ASSIGNMENT
Print the lines in the listing below that fall between the line with "scan_until limit (match" and the line with "Fixpoint Index (s", those two lines included, exactly as they stand and with nothing else.

DATASET
(* ===== verification/GoStrings.v ===== *)
(** More of Go's strings, strconv, bufio and encoding/base64: suffixes,
    search, decimal numbers, scanned lines, base64. *)

From S2P Require Import Prelude GoNet FilePath.
Local Open Scope Z_scope.

(** [strconv.Atoi] *)
Definition Atoi (s : bytes) : option Z :=
  let '(neg, ds) := match s with
                    | "+"%byte :: r => (false, r)
                    | "-"%byte :: r => (true, r)
                    | _ => (false, s)
                    end in
  if bool_decide (ds = []) then None else
  n ← foldl (fun acc c => n ← acc; d ← digit c; Some (n * 10 + d)) (Some 0) ds;
  let v := if (neg : bool) then - n else n in
  if (- 2 ^ 63 <=? v) && (v <? 2 ^ 63) then Some v else None.

(** [bufio.Scanner] over lines: a line of [limit] bytes or more stops the scan,
    and the code does not ask whether it did.  The default limit is 64 KiB. *)
Definition drop_cr (l : bytes) : bytes :=
  match last l with Some x0d => take (length l - 1) l | _ => l end.

Fixpoint scan_until (limit : Z) (ls : list bytes) : list bytes :=
  match ls with
  | [] => []
  | l :: ls => if Z.of_nat (length l) <? limit then drop_cr l :: scan_until limit ls else []
  end.

Definition scan_lines_max (limit : Z) (body : bytes) : list bytes :=
  let ls := split_byte x0a body in
  scan_until limit (match last ls with Some [] => take (length ls - 1) ls | _ => ls end).

Definition scan_lines (body : bytes) : list bytes := scan_lines_max 65536 body.

Definition TrimSuffix (s t : bytes) : bytes :=
  if HasPrefix (rev s) (rev t) then take (length s - length t) s else s.

Definition HasSuffix (s t : bytes) : bool := HasPrefix (rev s) (rev t).

(** [strings.Index(s, sub)] *)
Fixpoint Index (s sub : bytes) : option nat :=
  if HasPrefix s sub then Some 0%nat
  else match s with [] => None | _ :: s => S <$> Index s sub end.

Definition b64_alphabet : bytes :=
  bs "ABCDEFGHIJKLMNOPQRSTUVWXYZabcdefghijklmnopqrstuvwxyz0123456789+/".

Definition b64_char (n : Z) : byte := default "="%byte (b64_alphabet !! Z.to_nat n).

(** [base64.StdEncoding.EncodeToString] *)
Fixpoint base64 (s : bytes) : bytes :=
  match s with
  | a :: b :: c :: s =>
      let n := byteZ a * 65536 + byteZ b * 256 + byteZ c in
      b64_char (n / 262144) :: b64_char (n / 4096 mod 64) :: b64_char (n / 64 mod 64) ::
      b64_char (n mod 64) :: base64 s
  | [a; b] =>
      let n := byteZ a * 65536 + byteZ b * 256 in
      [b64_char (n / 262144); b64_char (n / 4096 mod 64); b64_char (n / 64 mod 64); "="%byte]
  | [a] =>
      let n := byteZ a * 65536 in
      [b64_char (n / 262144); b64_char (n / 4096 mod 64); "="%byte; "="%byte]
  | [] => []
  end.

Example base64_ex : base64 (bs "light work") = bs "bGlnaHQgd29yaw==".
Proof. vm_compute. reflexivity. Qed.

(** The longest prefix whose bytes satisfy [p], and the rest. *)
Fixpoint span (p : byte -> bool) (s : bytes) : bytes * bytes :=
  match s with
  | c :: r => if p c then let '(a, b) := span p r in (c :: a, b) else ([], s)
  | [] => ([], [])
  end.

(** [strings.TrimRight] with a cutset of ASCII characters. *)
Definition trim_right (cutset s : bytes) : bytes :=
  rev (snd (span (fun c => bool_decide (c ∈ cutset)) (rev s))).

(** [strings.Contains] *)
Definition contains (s sub : bytes) : bool := bool_decide (is_Some (Index s sub)).

(** A header map (map[string][]string): the list of its entries, in the order
    of an iteration. *)
Definition Header := list (bytes * list bytes).

(** [headers[key]] *)
Definition exact (headers : Header) (key : bytes) : list bytes :=
  match list_find (fun kv => kv.1 = key) headers with Some (_, kv) => snd kv | None => [] end.

(** [headers[key] = append(headers[key], v)] *)
Fixpoint header_add (headers : Header) (key v : bytes) : Header :=
  match headers with
  | [] => [(key, [v])]
  | (k, vs) :: headers =>
      if bool_decide (k = key) then (k, vs ++ [v]) :: headers
      else (k, vs) :: header_add headers key v
  end.

(** [headers[key] = vs] *)
Fixpoint header_set (headers : Header) (key : bytes) (vs : list bytes) : Header :=
  match headers with
  | [] => [(key, vs)]
  | (k, vs') :: headers =>
      if bool_decide (k = key) then (k, vs) :: headers
      else (k, vs') :: header_set headers key vs
  end.

(** ** Runes

    The text as its runes: each valid UTF-8 encoding as it stands, each byte
    that does not begin one as the encoding of U+FFFD, which is what ranging over
    the string and writing the runes gives. *)

Definition cont_byte (lo hi : Z) (b : byte) : bool := (lo <=? byteZ b) && (byteZ b <=? hi).

(** The number of bytes after the first in the encoding that begins [s]. *)
Definition rune_tail (s : bytes) : option nat :=
  match s with
  | [] => None
  | b :: t =>
      let z := byteZ b in
      let tail (lo hi : Z) (n : nat) :=
        match t with
        | c :: t => if cont_byte lo hi c && (n - 1 <=? length t)%nat &&
                       forallb (cont_byte 128 191) (take (n - 1) t) then Some n else None
        | [] => None
        end in
      if z <? 128 then Some 0%nat
      else if z <? 194 then None
      else if z <? 224 then tail 128 191 1%nat
      else if z =? 224 then tail 160 191 2%nat
      else if z =? 237 then tail 128 159 2%nat
      else if z <? 240 then tail 128 191 2%nat
      else if z =? 240 then tail 144 191 3%nat
      else if z <? 244 then tail 128 191 3%nat
      else if z =? 244 then tail 128 143 3%nat
      else None
  end.

Definition RuneError : bytes := [xef; xbf; xbd].

Fixpoint runes_from (skip : nat) (s : bytes) : list bytes :=
  match s with
  | [] => []
  | c :: t =>
      match skip with
      | S skip => runes_from skip t
      | O => match rune_tail s with
             | Some n => take (S n) s :: runes_from n t
             | None => RuneError :: runes_from 0 t
             end
      end
  end.

Definition runes (s : bytes) : list bytes := runes_from 0 s.

Example runes_ex : runes [x61; xc3; xa9; xff; xe2; x82] = [[x61]; [xc3; xa9]; RuneError; RuneError; RuneError].
Proof. vm_compute. reflexivity. Qed.

(** ** Replacements *)

(** [strings.NewReplacer(old, new, ...).Replace(s)] for non-empty [old]: at each
    position the first pair that fits. *)
Fixpoint replacing (pairs : list (bytes * bytes)) (skip : nat) (s : bytes) : bytes :=
  match s with
  | [] => []
  | c :: t =>
      match skip with
      | S skip => replacing pairs skip t
      | O => match list_find (fun p => HasPrefix s (fst p) = true) pairs with
             | Some (_, (old, new)) => new ++ replacing pairs (length old - 1) t
             | None => c :: replacing pairs 0 t
             end
      end
  end.

Definition Replace (pairs : list (bytes * bytes)) (s : bytes) : bytes := replacing pairs 0 s.

(** [strings.ReplaceAll(s, old, new)] for non-empty [old] *)
Definition ReplaceAll (s old new : bytes) : bytes := Replace [(old, new)] s.

Example ReplaceAll_ex : ReplaceAll (bs "aXXaXa") (bs "X") (bs "--") = bs "a----a--a".
Proof. vm_compute. reflexivity. Qed.

(** [strings.ContainsAny] with ASCII characters *)
Definition ContainsAny (s chars : bytes) : bool := existsb (fun c => bool_decide (c ∈ chars)) s.

(** [strings.Count] of one byte *)
Definition count_byte (c : byte) (s : bytes) : nat := length (filter (eq c) s).

(** * Lemmas *)

Lemma HasSuffix_spec s t : HasSuffix s t = true -> exists a, s = a ++ t.
Proof.
  unfold HasSuffix. intros (r & E)%HasPrefix_spec. exists (rev r).
  rewrite <-(rev_involutive s), E, rev_app_distr, rev_involutive. done.
Qed.

(** [io.LimitReader]. *)
Definition limit_reader (n : Z) (b : bytes) : bytes :=
  if (Z.of_nat (length b) <=? n)%Z then b else take (Z.to_nat n) b.
#[local, program] Instance GetRequest_countable : Countable GetRequest :=
  inj_countable' get_Role Build_GetRequest _.
Next Obligation. by intros []. Qed.
#[local, program] Instance BreakGlassProof_countable : Countable BreakGlassProof :=
  inj_countable' (fun p => (OperatorPubKeyHex p, Nonce p, SignatureHex p))
    (fun '(a, b, c) => Build_BreakGlassProof a b c) _.
Next Obligation. by intros []. Qed.
#[local, program] Instance DelegateRequest_countable : Countable DelegateRequest :=
  inj_countable' (fun d => (delegate_Role d, NewMRENCLAVE d, delegate_BreakGlass d))
    (fun '(a, b, c) => Build_DelegateRequest a b c) _.
Next Obligation. by intros []. Qed.
#[local, program] Instance GetResponse_countable : Countable GetResponse :=
  inj_countable' (fun g => (resp_Key g, resp_KeyType g, resp_CreatedAt g))
    (fun '(a, b, c) => Build_GetResponse a b c) _.
Next Obligation. by intros []. Qed.
#[local, program] Instance DelegateResponse_countable : Countable DelegateResponse :=
  inj_countable' (fun g => (delegated_Role g, delegated_AllowedMRENCLAVE g, DelegatedAt g))
    (fun '(a, b, c) => Build_DelegateResponse a b c) _.
Next Obligation. by intros []. Qed.
(** * keys.go *)

(** [os.WriteFile]: truncate, write, close. *)
Definition write_file (p : path) (b : bytes) : IO bool :=
  opened ← sys_open_trunc p;
  if negb opened then mret false else
  written ← sys_write p b;
  closed ← sys_close;
  mret (written && closed).

Inductive tee_err := TGenerate | TSeal | TMkdir | TWrite | TRename | TMarshal | TParse | TCert
  | TReadCert | TNoCert | TMismatch.

Inductive load_log := Unsealed | Persisted | NotPersisted.

Section sealing.
(** [runtime.Seal] and [runtime.Unseal], or their Unique variants. *)
Context (Seal : N -> bytes -> option bytes) (Unseal : bytes -> option bytes).

(** What a read of the sealed file yields: the key, when the bytes are there
    and unseal. *)
Definition unsealed (r : read_result) : option bytes :=
  match r with
  | ReadOk b => if (length b =? 0)%nat then None else Unseal b
  | _ => None
  end.

(** [LoadOrSealBytes], with what it logs beside the key: a write that fails is
    no error. *)
Definition LoadOrSealBytes (p : path) (generate : IO (option bytes)) :
    IO (result tee_err (bytes * load_log)) :=
  r ← sys_read p;
  match unsealed r with
  | Some plaintext => mret (Ok (plaintext, Unsealed))
  | None =>
      k ← generate;
      match k with
      | None => mret (Err TGenerate)
      | Some keyBytes =>
          n ← fresh_entropy;
          match Seal n keyBytes with
          | None => mret (Err TSeal)
          | Some sealed =>
              ok ← write_file p sealed;
              mret (Ok (keyBytes, if (ok : bool) then Persisted else NotPersisted))
          end
      end
  end.

(** The file holds a sealing of [k]. *)
Definition holds (p : path) (k : bytes) (m : files) : Prop :=
  exists f, m !! p = Some f /\ content f <> [] /\ Unseal (content f) = Some k.

Lemma load_sealed p generate k w :
  holds p k (fs w) -> head (oracle w) = None \/ head (oracle w) = Some Done ->
  exists w', LoadOrSealBytes p generate w = (Ok (k, Unsealed), w') /\ fs w' = fs w.
Proof.
  intros (f & Hf & Hne & Hu) Ho. unfold LoadOrSealBytes, mbind, io_bind, sys_read.
  rewrite Hf. unfold take_outcome.
  destruct (content f) as [|b c] eqn:Ec; [done|].
  destruct (oracle w) as [|[|n] os]; cbn in *; rewrite ?Ec; cbn; rewrite ?Hu.
  - by exists w.
  - by eexists.
  - by destruct Ho.
Qed.

(** A write that reports success leaves the bytes. *)
Lemma write_file_ok p b w w' :
  write_file p b w = (true, w') -> fs w' !! p = Some (mkFile b false).
Proof.
  unfold write_file, sys_open_trunc, sys_write, sys_close, mbind, io_bind, mret, io_ret,
    take_outcome, set_fs.
  destruct w as [m [|[|a] [|[|a'] [|[|a''] os]]] en h]; cbn; intros E; simplify_eq;
    apply lookup_insert_eq.
Qed.

End sealing.

(** The two functions of keys.go differ in the sealing only. *)
Class Sealings := {
  Seal : N -> bytes -> option bytes;
  Unseal : bytes -> option bytes;
  SealU : N -> bytes -> option bytes;
  UnsealU : bytes -> option bytes
}.

(** What SGX sealing promises: a sealing is not empty and unseals to what was
    sealed, under the same identity. *)
Class SealingLaws `{Sealings} := {
  seal_unseal n k c : Seal n k = Some c -> c <> [] /\ Unseal c = Some k;
  sealu_unseal n k c : SealU n k = Some c -> c <> [] /\ UnsealU c = Some k
}.

Section keys.
Context `{SealingLaws}.

(** [LoadOrSealUniqueBytes]. *)
Definition LoadOrSealUniqueBytes (p : path) (generate : IO (option bytes)) :
    IO (result tee_err (bytes * load_log)) :=
  LoadOrSealBytes SealU UnsealU p generate.

Definition LoadOrSeal (p : path) (generate : IO (option bytes)) :
    IO (result tee_err (bytes * load_log)) :=
  LoadOrSealBytes Seal Unseal p generate.

(** How a start leaves the file: it read the sealed key, or it made a new one
    and wrote it, or tried to. *)
Lemma load_or_seal_cases p generate w k log w' :
  LoadOrSeal p generate w = (Ok (k, log), w') ->
  match log with
  | Unsealed => holds Unseal p k (fs w) /\ fs w' = fs w
  | Persisted => unsealed Unseal (sys_read p w).1 = None /\ holds Unseal p k (fs w') /\
      (generate (sys_read p w).2).1 = Some k
  | NotPersisted => unsealed Unseal (sys_read p w).1 = None
  end.
Proof.
  unfold LoadOrSeal, LoadOrSealBytes, mbind, io_bind.
  destruct (sys_read p w) as [r w1] eqn:Er. cbn [fst snd].
  destruct (unsealed Unseal r) as [k0|] eqn:Eu.
  - intros [= <- <- <-]. unfold sys_read in Er. destruct r as [b| |]; cbn in Eu; try done.
    destruct (fs w !! p) as [f|] eqn:Ef; [|done]. unfold take_outcome in Er.
    destruct (oracle w) as [|[|n] os]; try done; injection Er as <- <-;
      (split; [|done]); exists f; by destruct (content f).
  - destruct (generate w1) as [[k1|] w2] eqn:Eg; [|done]. cbn.
    destruct (Seal _ k1) as [c|] eqn:Es; [|done].
    destruct (write_file p c _) as [ok w4] eqn:Ew. intros [= <- <- <-].
    destruct ok; [|done]. split; [done|]. split; [|done].
    apply write_file_ok in Ew. apply seal_unseal in Es as [Hne Hu]. by exists (mkFile c false).
Qed.

(** A key lasts: when a start read the key from its file, or made it and
    reported it persisted, every later start that finds the file as it was
    left, and can read it, returns that key and writes nothing. *)
Theorem sealed_key_lasts p generate generate' w k log w' w2 :
  LoadOrSeal p generate w = (Ok (k, log), w') -> log <> NotPersisted ->
  fs w2 !! p = fs w' !! p -> head (oracle w2) = None \/ head (oracle w2) = Some Done ->
  exists w3, LoadOrSeal p generate' w2 = (Ok (k, Unsealed), w3) /\ fs w3 = fs w2.
Proof.
  intros E Hl Hsame Ho. apply (load_sealed Seal); [|done].
  assert (holds Unseal p k (fs w')) as (f & Hf & Hk).
  { apply load_or_seal_cases in E. destruct log; [|tauto|done]. by destruct E as [? ->]. }
  exists f. by rewrite Hsame.
Qed.

(** A sealed key is lost when its file cannot be read once: the start goes on
    with a new key, and the file now holds that one. *)
Theorem unreadable_key_replaced p generate w k f n os k' w2 c :
  fs w !! p = Some f -> Unseal (content f) = Some k -> oracle w = Failed n :: os ->
  generate (mkWorld (fs w) os (entropy w) (history w)) = (Some k', w2) ->
  oracle w2 = [] -> Seal (entropy w2) k' = Some c ->
  exists w', LoadOrSeal p generate w = (Ok (k', Persisted), w') /\ holds Unseal p k' (fs w').
Proof.
  intros Hf Hu Ho Hg Ho2 Hs. destruct (seal_unseal _ _ _ Hs) as [Hne Hun].
  unfold LoadOrSeal, LoadOrSealBytes, mbind, io_bind, sys_read. rewrite Hf.
  unfold take_outcome. rewrite Ho. cbn [unsealed]. rewrite Hg. cbn. rewrite Hs.
  unfold write_file, sys_open_trunc, sys_write, sys_close, mbind, io_bind, mret, io_ret,
    take_outcome, set_fs.
  cbn. rewrite Ho2. cbn. eexists. split; [done|]. exists (mkFile c false).
  split; [apply lookup_insert_eq|done].
Qed.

REPLY TO THE TASK
  scan_until limit (match last ls with Some [] => take (length ls - 1) ls | _ => ls end).

Definition scan_lines (body : bytes) : list bytes := scan_lines_max 65536 body.

Definition TrimSuffix (s t : bytes) : bytes :=
  if HasPrefix (rev s) (rev t) then take (length s - length t) s else s.

Definition HasSuffix (s t : bytes) : bool := HasPrefix (rev s) (rev t).

(** [strings.Index(s, sub)] *)
Fixpoint Index (s sub : bytes) : option nat :=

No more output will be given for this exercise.